GCC interior ministers have recommended that a single passport be adopted at the next summit, secretary-general Abdulrahman Al Attiyah said.
The ministers “have recommended that the next summit, scheduled for December in Kuwait, adopts a single passport” for citizens of the GCC states, he said.
Source: Bahrain Economic Development Board
Oh no.. that means that Bahrainis will have trouble getting into Europe, the Far East and the States should that happen! But hang on, more important than that, does that mean they’re actually doing something useful for a change? They’ve been talking about monetary union since the 70’s and we’re still waiting..
Why the hell bother? What would this single passport and monetary union bring us? We hardly have any inter-gulf trade in any case, and if we are so bold as to even try we get a good lesson on speedy processes… a snail is an F1 super-car in comparison.
As far as I am concerned, the ONLY thing that the GCC brought it in all of its history is that Gulf Nationals (Kuwait, Saudi Arabia, Qatar, Bahrain, United Arab Emirates and Oman) is having a separate queue at Gulf airports and we don’t need visas to visit each of the GCC countries. But the feeling you get as you cross borders, especially Saudi, Gulf nationals feel like criminals daring to go into/out of Saudi. Our leaders should take lessons from Europe and especially the Benelux countries to see what is really possible. But that’s another subject… let’s get back to the unified passport business.
Saudis at the moment are barred from going to Thailand for instance, and their government might have a very good reason for this, but as the biggest and richest country in this union, does that mean that when we do get a unified passport, we will be barred from visiting certain countries, because one of the member states has issues with it? Wouldn’t it be better just to keep our passports as is and concentrate on doing a EU-like region where every country keeps its sovereignty and identity?
What’s the big deal about having a single passport anyway? Wouldn’t easing the procedures at the various crossing points be sufficient? A European now just has to show his/her passport at the control point and away they go! No stamping, no double checking, no stupid little slips to give to a police officer at the airport before being allowed in the baggage reclaim area… nothing. So having a single passport will do away with these totalitarian procedures?
Not a chance! We LIVE for red-tape.
Governments in the Gulf should get their priorities right. For instance: joining the WTO will benefit every other country we deal with except ours, doesn’t that merit discussion? Free Trade Pacts with the USA as evidenced in both Canada and Mexico benefits the USA more than their so called partners, doesn’t that warrant caution?
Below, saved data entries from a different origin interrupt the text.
(* ===== verification/ActivationLifecycle.v ===== *)
(** * The activation lifecycle
    (activationLifecycleStateMachine.js, activationRetryReconciliationPolicy.js)

    The statuses of an activation operation and of its stage attempts, the
    declared transitions, the governed retry and the reconciliation outcomes.
    The functions of the source are definitions on untyped statuses; their
    composition (declared transitions, approved retries, reconciliations) is a
    labelled step relation, on which the safety and liveness theorems are
    proved. *)
From S2P Require Import Prelude Sorting JsString JsDate JsValue.

(** ** Statuses *)

Inductive op_status :=
| created | authenticating | authorized | resolving_session | bootstrapping | validating
| preparing_tools | ready | active | executing | readback_pending | delivery_pending
| acknowledgement_pending | retry_scheduled | unknown_outcome | reconciling | degraded
| authorization_gated | validation_rate_limited | contract_degraded | failed | cancelled
| rolled_back.

#[export] Instance op_status_eq_dec : EqDecision op_status.
Proof. solve_decision. Defined.

Definition status_str (s : op_status) : string :=
  match s with
  | created => "created" | authenticating => "authenticating" | authorized => "authorized"
  | resolving_session => "resolving_session" | bootstrapping => "bootstrapping"
  | validating => "validating" | preparing_tools => "preparing_tools" | ready => "ready"
  | active => "active" | executing => "executing" | readback_pending => "readback_pending"
  | delivery_pending => "delivery_pending" | acknowledgement_pending => "acknowledgement_pending"
  | retry_scheduled => "retry_scheduled" | unknown_outcome => "unknown_outcome"
  | reconciling => "reconciling" | degraded => "degraded"
  | authorization_gated => "authorization_gated"
  | validation_rate_limited => "validation_rate_limited"
  | contract_degraded => "contract_degraded" | failed => "failed" | cancelled => "cancelled"
  | rolled_back => "rolled_back"
  end.

Definition ACTIVATION_OPERATION_STATUSES : list op_status :=
  [created; authenticating; authorized; resolving_session; bootstrapping; validating;
   preparing_tools; ready; active; executing; readback_pending; delivery_pending;
   acknowledgement_pending; retry_scheduled; unknown_outcome; reconciling; degraded;
   authorization_gated; validation_rate_limited; contract_degraded; failed; cancelled;
   rolled_back].

Definition ACTIVATION_OPERATION_CORE_NONTERMINAL_STATES : list op_status :=
  [created; authenticating; authorized; resolving_session; bootstrapping; validating;
   preparing_tools; ready; executing; readback_pending; retry_scheduled; unknown_outcome;
   reconciling].

Definition ACTIVATION_OPERATION_AGGREGATE_OVERLAY_STATES : list op_status :=
  [delivery_pending; acknowledgement_pending].

Definition ACTIVATION_OPERATION_STABLE_REPORTED_STATES : list op_status :=
  [active; degraded; authorization_gated; validation_rate_limited; contract_degraded; failed;
   cancelled; rolled_back].

Definition ACTIVATION_OPERATION_TERMINAL_WITHOUT_RETRY : list op_status :=
  [active; cancelled; rolled_back].

Definition ACTIVATION_OPERATION_STABLE_RETRY_STATES : list op_status :=
  [degraded; authorization_gated; validation_rate_limited; contract_degraded; failed].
Ok, I’m a simpleton. Explain to me this: how is the unified passport, monetary union, and the customs union going to benefit us as citizens of the Gulf?Customs Union doesn’t work. I’ve experienced this first hand.Montetary Union doesn’t have a hope of succeeding if even the Eastern Province vendors in Saudi (which is 30 minutes away from Bahrain by car across the causeway) refuse to accept the Bahraini Dinars although it is as near as humanly possible to the Saudi Riyal (10 Saudi Riyals = 1.0055 Bahraini Dinars and they count it as equal to SR9 if you’re lucky)?Unified passports? TBD
So we don’t have inter-gulf trade to talk about… how about foreign direct investments (FDI) coming into our countries? Of the USD823.82bn in FDI generated worldwide, the vast West Asia and North Africa stretch of 21 countries accounted for a meager 1.29 per cent with just USD10.68bn. Pathetic.
Personal experience coming up: I have a friend who’s been in Bahrain for about 8 or 9 years. Owns a factory employing some 50 or more Bahrainis, invested in his factory (hence directly in Bahrain) more than a million Bahraini Dinars in capital and multiples of that in turn-over the majority of which has been re-invested in the factory and staff. The kind of problems he’s continuously experiencing from the various government departments surpass Steven King’s horror stories by far! He’s a Jordanian/Palestinian and as he is an investor in the country he applied for a Bahraini passport. He’s eligible for it, but did he get it? No bloody chance! Yet, an Egyptian waiter who’s been on the island for a few months did! Huh? Yeah it’s true and I’m not making this up.
So what would an Egyptian waiter bring to the island in capital, development and jobs? How about the thousands of Yemeni, Indian, Jordanian, Syrian, Pakistani, Sudanese and goodness knows how many other illiterate nationalities who’s been brought to the island to join the police or defence forces and given along with their underwear and toothbrushes (accompanied with demonstrations of use) Bahraini passports? What do they contribute?
Shouldn’t the government encourage entrepreneurs who directly bring money, knowledge and jobs to the island? Shouldn’t we concentrate on these issues before discussing hair-brained ideas like unified passports and monetary unions which will not benefit anyone?
Time to go home… maybe after eating something I’ll find the answers!